Geof Darrow, 69 ans, a dessiné Hard Boiled et Big Guy, deux BD écrites par son ami Franck Miller. Grand fan de Blueberry, il a aussi travaillé avec Moebius. Depuis 2019, il vit dans un petit village du Nord-Finistère près de Morlaix avec son épouse Lorraine, scénariste, professeure de scénario et traductrice, notamment des BD de Geof, éditées chez Futuropolis. Le 4 janvier 2024, le tome 4 de sa série loufoque et déjantée, The Shaolin Cowboy : Pour une poignée de beaufs est sorti . Entretien.

Comment avez-vous commencé à travailler dans la bande dessinée ?

G. D. : J'ai commencé la bande dessinée en France. Mon rêve a toujours été de pouvoir faire des BD en France. J'ai rencontré Moebius à Los Angeles alors qu'il travaillait sur le film Tron, au début des années 1980. J'étais un très grand fan depuis que j'avais découvert Blueberry dans une librairie BD en Californie : j'avais trouvé ce mec étonnant.

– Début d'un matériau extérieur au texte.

(** X9. A ballot returned by [create_ballot] is what [get_ballot] returns for
    its id afterwards; it was under no id before; the answer of [get_ballot]
    for every other id, the votes and the registrations are as before the
    creation. *)
Theorem create_then_get_ballot (now uuid4 title description : string)
    (options : list string) (start_time end_time : string) (s s' : store) (b : Ballot.t) :
  create_ballot now uuid4 title description options start_time end_time s = (inr b, s') ->
  get_ballot (Ballot.id b) s' = (inr (Some b), s')
  /\ get_ballot (Ballot.id b) s = (inr None, s)
  /\ (forall other, other <> Ballot.id b ->
        fst (get_ballot other s') = fst (get_ballot other s))
  /\ votes s' = votes s
  /\ eligible_voters s' = eligible_voters s.
Proof.
  unfold create_ballot. destruct (_ <? 2)%nat; [discriminate|].
  unfold_db. cbn [Ballot.id].
  destruct (existsb (ballot_has_id (short_id uuid4)) (ballots s)) eqn:Hex; [discriminate|].
  intros H. inversion H. subst. clear H. cbn [Ballot.id ballots votes eligible_voters].
  pose proof (find_none_of_existsb _ _ Hex) as Hnone.
  split; [|split; [|split; [|split]]]; try reflexivity.
  - rewrite find_app, Hnone. cbn [find]. unfold ballot_has_id at 1. cbn [Ballot.id].
    rewrite String.eqb_refl. reflexivity.
  - rewrite Hnone. reflexivity.
  - intros other Hne. cbn [fst]. rewrite find_app.
    destruct (find (ballot_has_id other) (ballots s)); [reflexivity|].
    cbn [find]. unfold ballot_has_id. cbn [Ballot.id].
    assert (Hoff : (short_id uuid4 =? other)%string = false).
    { apply String.eqb_neq. intros Heq. apply Hne. symmetry. exact Heq. }
    rewrite Hoff. reflexivity.
Qed.

Lemma create_then_get_ballot_witness :
  exists b s',
    create_ballot demo_now "7e57ab1e-0000-4000-8000-000000000000" "Roads" "" ["Yes"; "No"]
                  "2026-02-01T00:00:00+00:00" "2026-03-01T00:00:00+00:00" demo_store
    = (inr b, s')
    /\ get_ballot (Ballot.id b) s' = (inr (Some b), s').
Proof.
  eexists. eexists. split; [vm_compute; reflexivity|].
  refine (proj1 (create_then_get_ballot demo_now "7e57ab1e-0000-4000-8000-000000000000"
                   "Roads" "" ["Yes"; "No"] "2026-02-01T00:00:00+00:00"
                   "2026-03-01T00:00:00+00:00" demo_store _ _ _)).
  vm_compute. reflexivity.
Defined.

(** *** Export *)

(** X8. [export_results] on a ballot that is not stored raises "Ballot ...
    not found." whatever the format, also an unknown one; on a stored ballot
    an unknown format raises "Unknown format ..."; and on a stored ballot the
    formats json and csv always return, in any store: the JSON document holds
    the summary of [tally] and the votes on the ballot in stored order, the
    CSV document the header and one row per such vote in the same order.
    Nothing is written in any case. *)
Theorem export_results_outcome (ballot_id fmt : string) (s : store) :
  (get_ballot ballot_id s = (inr None, s) ->
     export_results ballot_id fmt s = (inl (ValueError (BallotNotFound ballot_id)), s))
  /\ (forall b, get_ballot ballot_id s = (inr (Some b), s) ->
        (fmt <> "json" -> fmt <> "csv" ->
           export_results ballot_id fmt s = (inl (ValueError (UnknownFormat fmt)), s))
        /\ exists summary,
             tally ballot_id s = (inr summary, s)
             /\ export_results ballot_id "json" s
                = (inr (JsonDocument summary (filter (vote_on ballot_id) (votes s))), s)
             /\ export_results ballot_id "csv" s
                = (inr (CsvDocument
                          (csv_header :: map csv_row (filter (vote_on ballot_id) (votes s)))),
                   s)).
Proof.
  unfold get_ballot, select_ballot. split.
  - intros H. inversion H as [Hfind].
    unfold export_results, tally, bind, select_ballot, raise. rewrite Hfind. reflexivity.
  - intros b H. inversion H as [Hfind].
    destruct (tally_returns ballot_id s b Hfind) as [r [Hrun _]].
    split.
    + intros Hj Hc. unfold export_results, bind. rewrite Hrun.
      unfold select_votes, ret, raise.
      apply String.eqb_neq in Hj. apply String.eqb_neq in Hc. rewrite Hj, Hc. reflexivity.
    + exists r. split; [exact Hrun|].
      unfold export_results, bind. rewrite Hrun. unfold select_votes, ret. cbn.
      split; reflexivity.
Qed.

Lemma export_results_outcome_witness :
  export_results "ffffffff" "xml" demo_store
  = (inl (ValueError (BallotNotFound "ffffffff")), demo_store)
  /\ export_results "0a1b2c3d" "xml" demo_store
     = (inl (ValueError (UnknownFormat "xml")), demo_store).
Proof.
  split.
  - apply (proj1 (export_results_outcome "ffffffff" "xml" demo_store)). reflexivity.
  - apply (proj1 (proj2 (export_results_outcome "0a1b2c3d" "xml" demo_store)
                    demo_ballot eq_refl)); discriminate.
Defined.

(** *** Signatures *)

Lemma append_assoc (a b c : string) : ((a ++ b) ++ c)%string = (a ++ (b ++ c))%string.
Proof.
  induction a as [|x a IH]; simpl; [reflexivity|]. rewrite IH. reflexivity.
Qed.

(** X11. The signature does not record where one field ends and the next
    begins: moving a part that follows a colon from the end of one field to
    the start of the next (voter to ballot, ballot to choice, choice to
    timestamp) gives the same signature, so [verify_vote] gives the same
    answer for the two votes although two of their fields differ. *)
Theorem sign_field_boundaries (vote_id a b c d t signature : string) :
  verify_vote (Vote.mk vote_id (a ++ ":" ++ b) c d t signature)
  = verify_vote (Vote.mk vote_id a (b ++ ":" ++ c) d t signature)
  /\ verify_vote (Vote.mk vote_id a (b ++ ":" ++ c) d t signature)
     = verify_vote (Vote.mk vote_id a b (c ++ ":" ++ d) t signature)
  /\ verify_vote (Vote.mk vote_id a b (c ++ ":" ++ d) t signature)
     = verify_vote (Vote.mk vote_id a b c (d ++ ":" ++ t) signature).
Proof.
  unfold verify_vote, _sign, raw.
  cbn [Vote.voter_id Vote.ballot_id Vote.choice Vote.timestamp Vote.signature].
  rewrite !append_assoc. repeat split.
Qed.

J'avais aussi lu Bernard Prince d'Hermann et Greg et Valérian de Christin et Mézières.

Un jour, un ami haut placé chez Disney, aux États-Unis, me propose de rencontrer Moebius. Il est venu dîner chez moi avec son épouse et nous sommes restés en contact. J'avais alors dessiné une petite histoire en quatre pages : il m'a calé un rendez-vous avec les responsables de la revue Métal Hurlant, qui l'ont publiée. Moebius montait sa maison d'édition pour éditer des sérigraphies, porte-folio... Il vendait certaines de ses œuvres, mais aussi de Franquin... Je suis venu à Paris pour travailler avec lui, je faisais les crayonnés et Jean (Giraud, alias Moebius), les dessins et les couleurs. Il m'a ouvert la porte à la bande dessinée en France et je me suis installé à Paris.

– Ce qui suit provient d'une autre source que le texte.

(** * blivechat relay: avatar resolver, rooms, room manager, chat handler

    A shallow embedding of [views/chat.py].  The Python coroutines are
    written as state-passing functions over the module's globals; every
    value read from the environment (wall-clock time, the HTTP response,
    the decoded websocket message) is an explicit argument.

    Logging calls are left out; where the arguments of one can raise, their
    evaluation is kept.

    Time is an integer number of microseconds, the resolution of
    [datetime.datetime.now()].  On such values the source's float tests
    [total_seconds() < 0.2] and [total_seconds() < 3 * 60 + 3] are exactly
    [delta < 200000] and [delta < 183000000]. *)

From Stdlib Require Import ZArith List String Ascii Bool Lia.
From stdpp Require Import base option list gmap strings.

Set Warnings "-register-all".

Local Open Scope string_scope.
Local Open Scope list_scope.
Local Open Scope Z_scope.

(** ** Python values, exceptions and containers *)

Module Py.

(** The exception classes that occur in the modelled code.  A class stands
    for itself and its subclasses, as an [except] clause matches them. *)
Inductive exn : Type :=
| ClientConnectionError   (* aiohttp.ClientConnectionError *)
| ContentTypeError        (* aiohttp.ContentTypeError, from r.json() *)
| TimeoutError            (* asyncio.TimeoutError *)
| JSONDecodeError
| KeyError
| TypeError
| AttributeError
| ValueError
| OverflowError
| RuntimeError
| QueueFull.

Definition exn_eqb (a b : exn) : bool :=
  match a, b with
  | ClientConnectionError, ClientConnectionError
  | ContentTypeError, ContentTypeError
  | TimeoutError, TimeoutError
  | JSONDecodeError, JSONDecodeError
  | KeyError, KeyError
  | TypeError, TypeError
  | AttributeError, AttributeError
  | ValueError, ValueError
  | OverflowError, OverflowError
  | RuntimeError, RuntimeError
  | QueueFull, QueueFull => true
  | _, _ => false
  end.

(** A computation either returns a value or raises. *)
Inductive result (A : Type) : Type :=
| Ok (a : A)
| Raise (e : exn).
Arguments Ok {A} a.
Arguments Raise {A} e.

#[export] Instance result_ret : MRet result := fun _ a => Ok a.
#[export] Instance result_bind : MBind result := fun _ _ f r =>
  match r with Ok a => f a | Raise e => Raise e end.

(** A [float]: the finite ones are [m * 2^e]. *)
Inductive pyfloat : Type :=
| Finite (m e : Z)
| Infinity (negative : bool)
| NaN.

(** Values produced by [json.loads] / consumed by [json.dumps].  Objects
    are the decoded dicts, as association lists with one binding per key. *)
Inductive json : Type :=
| JNull
| JBool (b : bool)
| JInt (z : Z)
| JFloat (f : pyfloat)
| JStr (s : string)
| JArr (l : list json)
| JObj (o : list (string * json)).

Fixpoint assoc (k : string) (o : list (string * json)) : option json :=
  match o with
  | [] => None
  | (k', v) :: o' => if String.eqb k k' then Some v else assoc k o'
  end.

(** [v[key]] for a string key: a dict raises KeyError when the key is
    missing, every other JSON value raises TypeError. *)
Definition getitem (v : json) (key : string) : result json :=
  match v with
  | JObj o => match assoc key o with Some x => Ok x | None => Raise KeyError end
  | _ => Raise TypeError
  end.

(** [v == n] for an integer [n]; [bool] is a subclass of [int]. *)
Definition eq_int (v : json) (n : Z) : bool :=
  match v with
  | JInt z => z =? n
  | JBool b => (if b then 1 else 0) =? n
  | JFloat (Finite m e) => if 0 <=? e then m * 2 ^ e =? n else m =? n * 2 ^ (- e)
  | _ => false
  end.

(** [int(v)].  What [int] makes of a [str] depends on the interpreter
    (which characters count as digits and as white space, how long a
    numeral may be); [int_str] is that conversion, a parameter of the
    model.  The other cases are the same everywhere. *)
Definition int (int_str : string -> result Z) (v : json) : result Z :=
  match v with
  | JInt z => Ok z
  | JBool b => Ok (if b then 1 else 0)
  | JFloat (Finite m e) => Ok (if 0 <=? e then m * 2 ^ e else Z.quot m (2 ^ (- e)))
  | JFloat (Infinity _) => Raise OverflowError
  | JFloat NaN => Raise ValueError
  | JStr s => int_str s
  | JNull | JArr _ | JObj _ => Raise TypeError
  end.

(** [l.remove(x)]: drops the first element equal to [x]; [None] stands for
    the ValueError raised when there is none. *)
Fixpoint list_remove (x : nat) (l : list nat) : option (list nat) :=
  match l with
  | [] => None
  | y :: l' =>
      if (x =? y)%nat then Some l'
      else option_map (cons y) (list_remove x l')
  end.

(** [{**o, k: v}] and [o[k] = v] on a decoded object. *)
Fixpoint obj_set (k : string) (v : json) (o : list (string * json))
  : list (string * json) :=
  match o with
  | [] => [(k, v)]
  | (k', v') :: o' =>
      if String.eqb k k' then (k, v) :: o' else (k', v') :: obj_set k v o'
  end.

(** [s.endswith(suffix)] *)
Definition endswith (s suffix : string) : bool :=
  let n := String.length s in
  let m := String.length suffix in
  (m <=? n)%nat && String.eqb (substring (n - m) m s) suffix.

(** *** Insertion-ordered dict with integer keys

    The bindings are kept in insertion order, which is the order a dict
    is iterated in. *)
Section Dict.
Context {V : Type}.

Definition dict : Type := list (Z * V).

Fixpoint dict_get (k : Z) (d : dict) : option V :=
  match d with
  | [] => None
  | (k', v) :: d' => if k =? k' then Some v else dict_get k d'
  end.

(** [k in d] *)
Definition dict_contains (k : Z) (d : dict) : bool :=
  match dict_get k d with Some _ => true | None => false end.

(** [d[k] = v]: an existing key keeps its position, a new one goes last. *)
Fixpoint dict_set (k : Z) (v : V) (d : dict) : dict :=
  match d with
  | [] => [(k, v)]
  | (k', v') :: d' =>
      if k =? k' then (k, v) :: d' else (k', v') :: dict_set k v d'
  end.

(** [del d[k]] *)
Fixpoint dict_del (k : Z) (d : dict) : result dict :=
  match d with
  | [] => Raise KeyError
  | (k', v') :: d' =>
      if k =? k' then Ok d'
      else d'' ← dict_del k d'; Ok ((k', v') :: d'')
  end.

Definition dict_len (d : dict) : Z := Z.of_nat (length d).

(** A key iterator remembers the size the dict had when the iterator was
    made ([di_used]) and the index of the next binding ([di_pos]).
    [next] first compares the sizes and raises RuntimeError ("dictionary
    changed size during iteration") when they differ.  [di_pos] counts
    live bindings; it is read only while no binding has been deleted
    since the iterator was made. *)
Record dictiter : Type := { di_used : nat; di_pos : nat }.

Definition dict_iter (d : dict) : dictiter :=
  {| di_used := length d; di_pos := 0 |}.

Inductive iter_step : Type :=
| Yield (k : Z) (it : dictiter)
| StopIteration
| IterRaise (e : exn).

Definition dictiter_next (it : dictiter) (d : dict) : iter_step :=
  if negb (length d =? di_used it)%nat then IterRaise RuntimeError
  else match nth_error d (di_pos it) with
       | Some (k, _) => Yield k {| di_used := di_used it; di_pos := S (di_pos it) |}
       | None => StopIteration
       end.
End Dict.
Arguments dict V : clear implicits.

End Py.
Export Py.

(** ** The avatar resolver ([get_avatar_url] and its background worker) *)

Module Avatar.

Definition DEFAULT_AVATAR_URL : string :=
  "https://static.hdslb.com/images/member/noface.gif".

(** The module-level globals.  [_uids_to_fetch_avatar] holds the content
    of [asyncio.Queue(15)], oldest first. *)
Record globals : Type := {
  _avatar_url_cache : dict string;
  _last_fetch_avatar_time : Z;
  _last_avatar_failed_time : option Z;
  _uids_to_fetch_avatar : list Z
}.

Definition set_cache (c : dict string) (g : globals) : globals :=
  {| _avatar_url_cache := c;
     _last_fetch_avatar_time := _last_fetch_avatar_time g;
     _last_avatar_failed_time := _last_avatar_failed_time g;
     _uids_to_fetch_avatar := _uids_to_fetch_avatar g |}.

Definition set_last_fetch (t : Z) (g : globals) : globals :=
  {| _avatar_url_cache := _avatar_url_cache g;
     _last_fetch_avatar_time := t;
     _last_avatar_failed_time := _last_avatar_failed_time g;
     _uids_to_fetch_avatar := _uids_to_fetch_avatar g |}.

Definition set_failed (t : option Z) (g : globals) : globals :=
  {| _avatar_url_cache := _avatar_url_cache g;
     _last_fetch_avatar_time := _last_fetch_avatar_time g;
     _last_avatar_failed_time := t;
     _uids_to_fetch_avatar := _uids_to_fetch_avatar g |}.

Definition set_queue (q : list Z) (g : globals) : globals :=
  {| _avatar_url_cache := _avatar_url_cache g;
     _last_fetch_avatar_time := _last_fetch_avatar_time g;
     _last_avatar_failed_time := _last_avatar_failed_time g;
     _uids_to_fetch_avatar := q |}.

(** [asyncio.Queue(15)] *)
Definition maxsize : Z := 15.

Definition put_nowait (x : Z) (q : list Z) : result (list Z) :=
  if maxsize <=? Z.of_nat (length q) then Raise QueueFull else Ok (q ++ [x]).

(** What the profile service did with one request: [session.get] (or
    reading the body) raised, or a response with a status line arrived,
    whose [r.json()] yields [body]. *)
Inductive http_outcome : Type :=
| GetRaised (e : exn)
| Responded (status : Z) (reason : string) (body : result json).

(** [except aiohttp.ClientConnectionError] *)
Definition caught (e : exn) : bool := exn_eqb e ClientConnectionError.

Après votre rencontre avec Moebius, celle avec Frank Miller, le père de la série Sin City, a également été déterminante dans votre parcours ?

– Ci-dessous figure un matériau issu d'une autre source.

(** [len(v)] *)
Definition py_len (v : pyval) : M Z :=
  match v with
  | PStr s => ret (str_len s)
  | PList l => ret (Z.of_nat (length l))
  | PDict d => ret (Z.of_nat (length d))
  | _ => raise (TypeError
                  ("object of type '" +:+ type_name v +:+ "' has no len()"))
  end.

(** [f"{v}"] *)
Definition py_str (v : pyval) : string :=
  match v with
  | PStr s => s
  | PInt n => pretty n
  | PBool true => "True"
  | PBool false => "False"
  | PNone => "None"
  | _ => py_repr v
  end.

(** ** The responses of [ws_handler], one per branch *)

Definition welcome_msg (cid : string) (t : float) : pyval :=
  PDict [("type", PStr "system_ready");
         ("message", PStr "🤖 Test connection successful!");
         ("connection_id", PStr cid);
         ("server_time", PInt (float_trunc t))].

Definition pong (t : float) (original : pyval) (since : float) : pyval :=
  PDict [("type", PStr "pong");
         ("timestamp", PInt (float_trunc t));
         ("original_timestamp", original);
         ("server_connection_time", PFloat since)].

Definition test_response (data : pyval) (t : float) (cid : string)
    (received : Z) (uptime : float) : pyval :=
  PDict [("type", PStr "test_response");
         ("message", PStr "✅ Test successful!");
         ("echo_data", data);
         ("server_time", PInt (float_trunc t));
         ("connection_stats",
          PDict [("id", PStr cid);
                 ("messages_received", PInt received);
                 ("uptime", PFloat uptime)])].

Definition heartbeat_ack (t : float) (uptime : float) : pyval :=
  PDict [("type", PStr "heartbeat_ack");
         ("timestamp", PInt (float_trunc t));
         ("connection_uptime", PFloat uptime)].

Definition audio_received (audio_size : Z) (t : float) : pyval :=
  PDict [("type", PStr "audio_received");
         ("message", PStr ("🎵 Audio chunk received (" +:+ pretty audio_size +:+ " bytes)"));
         ("size", PInt audio_size);
         ("timestamp", PInt (float_trunc t))].

Definition echo (msg_type : pyval) (message : pyval) (t : float) : pyval :=
  PDict [("type", PStr "echo");
         ("original_type", msg_type);
         ("message", PStr ("📡 Echo: " +:+ py_str msg_type));
         ("original_message", message);
         ("timestamp", PInt (float_trunc t))].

G. D. : J'ai fait mes propres BD, puis j'ai effectivement rencontré Frank Miller dans des salons de BD en Amérique, à San Diego alors que je vivais toujours à Paris. Moebius travaillait sur un dessin animé. Il m'a appelé pour me demander de venir rencontrer Miller. Comme Moebius était toujours en retard, j'ai passé quelques heures tout seul avec Frank. Quand je suis retourné vivre à Los Angeles en 1987-1988, il m'a proposé de dessiner Hard-boiled, dont il avait écrit le scénario.

Hard-boiled

Hard-boiled © Futuropolis

C'était à la fois génial et effrayant, car Frank était un monstre, un auteur au top. Je crois que je l'ai rendu dingue : j'ajoutais souvent des scènes qui n'étaient pas dans le scénario. Puis on a enchaîné avec Big Guy alors que j'étais venu m'installer en Normandie avec ma femme française, Lorraine. J'en avais marre d'habiter à Paris, car c'est cher et pas toujours très drôle.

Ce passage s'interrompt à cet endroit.